Cancelamento de 85 mil auxílios-doença indevidos, geraram R$ 1,6 bilhão aos cofres públicos

Um pente-fino feito pelo governo federal, trouxe R$ 1,6 bilhão para a economia brasileira. Para todo esse dinheiro ir parar nos cofres da União, o governo cortou cerca de 85 mil auxílios-doença que estavam sendo pagos sem nenhum motivo. Além do aumento de dinheiro nos cofres públicos, a medida tomada pelo governo federal teve o intuito de fiscalizar todos os beneficiários do auxílio-doença e retirar aqueles que não tinham porquê receber o benefício.
A fiscalização do governo federal começou no mês de julho ainda no ano passado. Os governantes relataram que identificaram 1,7 milhão de benefícios entregues por determinação judicial a pessoas que não tinham nem mesmo a avaliação médica exigida no mínimo nos últimos dois anos. Portanto, todas essas pessoas estavam recebendo dinheiro do governo sem nenhum motivo real.
Os governantes realizaram cerca de 87.517 perícias para identificar as pessoas que realmente precisam do benefício. Desse total que o governo avaliou até o momento, 73.352 pessoas tiveram o benefício cancelado, chega a ser 84% do total. Quando o governo anunciou sobre os cortes, o pronunciamento afirmava que 30% dos benefícios seriam removidos, mas segundo os governantes havia mais benefícios a serem revistos do que eles imaginavam.
Para realizar a perícia, os técnicos convocaram cada um dos beneficiários a comparecer ao local mais próximo. Somente nesse trajeto, 11.502 pessoas tiveram o benefício cancelado por não comparecer na perícia. A identificação dos beneficiários indevidos ocorreu por meio de uma análise do MDSA – Ministério do Desenvolvimento Social e Agrário. Todos os 1,7 milhão de pessoas identificadas como inapropriadas para receber o benefício, foram convocadas para realizar a perícia.

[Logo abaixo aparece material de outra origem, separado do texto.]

(** * Tape drive status panel and running-tasks widget of the backup
      server's web console: a shallow embedding of [www/tape/DriveStatus.js]
      and of the [PBS.RunningTasks] grid, with the properties of their
      specification.

    Conventions of the embedding.
    - A JavaScript string is the list of its UTF-16 code units ([jsstring]).
    - The values met in the device and status records are [undefined],
      [null] and strings ([jsval]).
    - A handler is a function in a state-and-exception monad: it receives the
      component's state, returns the state as mutated so far together with
      either a value or the exception raised.  Calls into the UI toolkit that
      only have an outside effect (a request, a timer, a window) are appended
      to the state's [trace]. *)

From Stdlib Require Import List String Ascii NArith ZArith Bool Arith Lia.
Import ListNotations.
Open Scope string_scope.
Open Scope list_scope.

(* ================================================================== *)
(** * JavaScript values and strings *)
(* ================================================================== *)

Module JS.

(** A string as its UTF-16 code units. *)
Definition jsstring := list N.

(** A source literal (ASCII only in these files). *)
Definition lit (s : string) : jsstring :=
  map N_of_ascii (list_ascii_of_string s).

Fixpoint str_eqb (a b : jsstring) : bool :=
  match a, b with
  | [], [] => true
  | x :: a', y :: b' => N.eqb x y && str_eqb a' b'
  | _, _ => false
  end.

(** [s.startsWith(p)] *)
Fixpoint startsWith (s p : jsstring) : bool :=
  match p, s with
  | [], _ => true
  | x :: p', y :: s' => N.eqb x y && startsWith s' p'
  | _ :: _, [] => false
  end.

Inductive jsval :=
| JUndefined
| JNull
| JStr (s : jsstring).

(** ToBoolean: [undefined], [null] and the empty string are falsy. *)
Definition truthy (v : jsval) : bool :=
  match v with
  | JUndefined | JNull => false
  | JStr [] => false
  | JStr (_ :: _) => true
  end.

(** [v || d] *)
Definition or_else (v d : jsval) : jsval := if truthy v then v else d.

Inductive exn :=
| TypeError (what : string)     (* property access or call on null/undefined *)
| Thrown (v : string).          (* [throw "..."] of a string value *)

Inductive result (A : Type) :=
| Ok (a : A)
| Throw (e : exn).
Arguments Ok {A} a.
Arguments Throw {A} e.

(** The character class [\s] of a regular expression without the [u] flag:
    WhiteSpace and LineTerminator code points. *)
Definition is_space (c : N) : bool :=
  ((9 <=? c) && (c <=? 13)         (* TAB LF VT FF CR *)
   || (c =? 32)                    (* SPACE *)
   || (c =? 160)                   (* U+00A0 *)
   || (c =? 5760)                  (* U+1680 *)
   || ((8192 <=? c) && (c <=? 8202)) (* U+2000 .. U+200A *)
   || (c =? 8232) || (c =? 8233)   (* U+2028 U+2029 *)
   || (c =? 8239)                  (* U+202F *)
   || (c =? 8287)                  (* U+205F *)
   || (c =? 12288)                 (* U+3000 *)
   || (c =? 65279))%N.             (* U+FEFF *)

(** Greedy [\s+] anchored at the head of [s]: the rest after the longest
    run of white space, [None] when [s] does not start with white space. *)
Fixpoint skip_space (s : jsstring) : jsstring :=
  match s with
  | c :: t => if is_space c then skip_space t else s
  | [] => []
  end.

Definition space_plus (s : jsstring) : option jsstring :=
  match s with
  | c :: t => if is_space c then Some (skip_space t) else None
  | [] => None
  end.

(** The separator of [onLoad], [/\s+|\s+/], anchored at the head of [s]:
    the left alternative first, the right one when it fails. *)
Definition separator (s : jsstring) : option jsstring :=
  match space_plus s with
  | Some r => Some r
  | None => space_plus s
  end.

(** [String.prototype.split] with a regular expression that has no capture
    group and cannot match the empty string, no limit given (the default
    limit of 2^32-1 pieces is beyond what a string can hold).  [piece] is
    the substring from the end [p] of the last separator to the current
    position [q], [rest] the string from [q] on: where the separator
    matches at [q] the piece is emitted and the scan resumes after the
    match, otherwise [q] advances by one.  At the end the last piece is
    emitted, so the empty string splits to one empty piece.  [fuel] bounds
    the number of iterations of the loop. *)
Fixpoint split_loop (sep : jsstring -> option jsstring) (fuel : nat)
         (piece rest : jsstring) : list jsstring :=
  match rest with
  | [] => [piece]
  | c :: t =>
      match fuel with
      | O => [piece ++ rest]
      | S fuel' =>
          match sep rest with
          | Some rest' => piece :: split_loop sep fuel' [] rest'
          | None => split_loop sep fuel' (piece ++ [c]) t
          end
      end
  end.

Definition split (sep : jsstring -> option jsstring) (s : jsstring)
  : list jsstring :=
  split_loop sep (List.length s) [] s.

(** [Array.prototype.indexOf] on an array of strings (strict equality). *)
Fixpoint indexOf (a : list jsstring) (x : jsstring) : Z :=
  match a with
  | [] => (-1)%Z
  | y :: a' =>
      if str_eqb y x then 0%Z
      else let i := indexOf a' x in
           if (i =? -1)%Z then (-1)%Z else (i + 1)%Z
  end.

End JS.
Export JS.

(* ================================================================== *)
(** * PBS.RunningTasks: the status renderer *)
(* ================================================================== *)

Module RunningTasks.

Definition dquote : string := String (ascii_of_nat 34) EmptyString.

(** [render_status] of the grid's controller. *)
Definition status_class (value : jsstring) : string :=
  let cls := "times-circle critical" in
  if str_eqb value (lit "OK") then "check-circle good"
  else if startsWith value (lit "WARNINGS:") then "exclamation-circle warning"
  else if str_eqb value (lit "unknown") then "question-circle faded"
  else cls.

Definition render_status (value : jsstring) : string :=
  ("<i class=" ++ dquote ++ "fa fa-" ++ status_class value ++ dquote
     ++ "></i>")%string.

End RunningTasks.

(* ================================================================== *)
(** * The UI toolkit as the panels use it *)
(* ================================================================== *)

Module Ext.

(** An entry of an [items] configuration: its [xtype], its [reference]
    when it declares one, and its own items. *)
#[warnings="-register-all"] Inductive component :=
| Component (xtype : string) (reference : option string)
            (items : list component).

Definition reference_of (c : component) : option string :=
  match c with Component _ r _ => r end.

(** The component and everything below it, in document order. *)
Fixpoint descendants (c : component) : list component :=
  match c with
  | Component _ _ kids => c :: flat_map descendants kids
  end.

Definition has_reference (ref : string) (c : component) : bool :=
  match reference_of c with
  | Some r => String.eqb r ref
  | None => false
  end.

(** [lookup(ref)] of a view controller: the component of the view that
    declares the reference, [null] when there is none. *)
Definition lookup_in (items : list component) (ref : string)
  : option component :=
  find (has_reference ref) (flat_map descendants items).

(** A device record of the shared tape store (the fields the panels
    read), and the store with its records and [isLoaded()]. *)
Record device := { name : jsstring; state : jsval }.

Record tapestore := { records : list device; isLoaded : bool }.

(** [store.findRecord('name', value, 0, false, true, true)]: from index 0,
    no partial match, case sensitive, exact match; the first such record,
    [null] when there is none. *)
Fixpoint findRecord (rs : list device) (value : jsstring) : option device :=
  match rs with
  | [] => None
  | r :: rs' => if str_eqb (name r) value then Some r else findRecord rs' value
  end.

(** The completion callback given to a task window:
    [taskDone: function() { me.reload(); }]. *)
Inductive done_cb := ReloadOnDone.

(** Windows created with [Ext.create(...)].  [TaskProgress] and
    [TaskViewer] follow the task [upid] (they are the task handles);
    [ResultWindow] displays the payload of a command that returns its
    result directly. *)
Inductive window :=
| LabelMediaWindow (driveid : jsstring)
| TaskProgress (upid : jsval) (taskDone : option done_cb)
| TaskViewer (upid : jsval) (taskDone : option done_cb)
| ResultWindow (kind : string) (data : jsval).

Definition is_task_handle (w : window) : bool :=
  match w with
  | TaskProgress _ _ | TaskViewer _ _ => true
  | _ => false
  end.

(** The [success] callbacks handed to [PBS.Utils.driveCommand]. *)
Inductive success_cb :=
| EjectSuccess                    (* the closure of [ejectMedia] *)
| CatalogSuccess                  (* the closure of [catalog] *)
| ShowMediaLabelWindow            (* PBS.Utils.showMediaLabelWindow *)
| ShowVolumeStatisticsWindow      (* PBS.Utils.showVolumeStatisticsWindow *)
| ShowCartridgeMemoryWindow.      (* PBS.Utils.showCartridgeMemoryWindow *)

Record request := {
  driveid : jsstring;
  command : string;
  waitMsgTarget : string;
  method : option string;
  success : success_cb;
}.

Inductive response :=
| Success (data : jsval)          (* [response.result.data] *)
| Failure (htmlStatus : string).

(** What a timer callback does once it runs. *)
Inductive deferred :=
| Mask (target : option component) (msg : string)
| Unmask (target : option component).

Outro dado interessante é que o governo federal converteu cerca de 9 mil benefícios de auxílio-doença, em aposentadoria por invalidez. No auxílio-acidente, o governo determinou aposentadoria por invalidez para 415 pessoas, que ainda receberam uma bonificação de 25% a mais no valor do benefício. Algumas pessoas que recebiam o auxílio-doença tiveram o encaminhamento devido ara a reabilitação profissional. Essa operação do governo fez com que muitas das perícias que não são realizadas, como é o caso daqueles que precisam se aposentar por invalidez, fossem realizadas.
Além dessa revisão, o governo ainda pretende revisar o restante dos benefícios concedidos por alguma incapacidade. A estimativa é que toda essa revisão gere cerca de R$ 8 bilhões a economia brasileira anualmente. Os técnicos que estão realizando o procedimento afirmam que os próximos a passarem pelo pente-fino do governo serão os aposentados por invalidez que possuem menos de 60 anos e que não fazem nenhuma perícia há mais de dois anos.
Osmar Terra, ministro do Desenvolvimento Social e Agrário, afirmou em entrevista: “O objetivo é colocar no devido lugar o gasto público. Há pessoas que deveriam ficar três meses com o auxílio, mas recebem há dois, três anos. Falta dinheiro para quem realmente precisa, sobrecarregando o sistema”.
O secretário-executivo Alberto Beltrame da MDSA, avaliou: “Há casos curiosos sendo descobertos, como de mulheres que passaram a receber o benefício de auxílio-doença por causa de uma gestação de risco, mas que continuaram como beneficiárias por anos após o nascimento do bebê. Quem recebe o auxílio-doença indevidamente está lesando a poupança dos trabalhadores que pagam os benefícios”.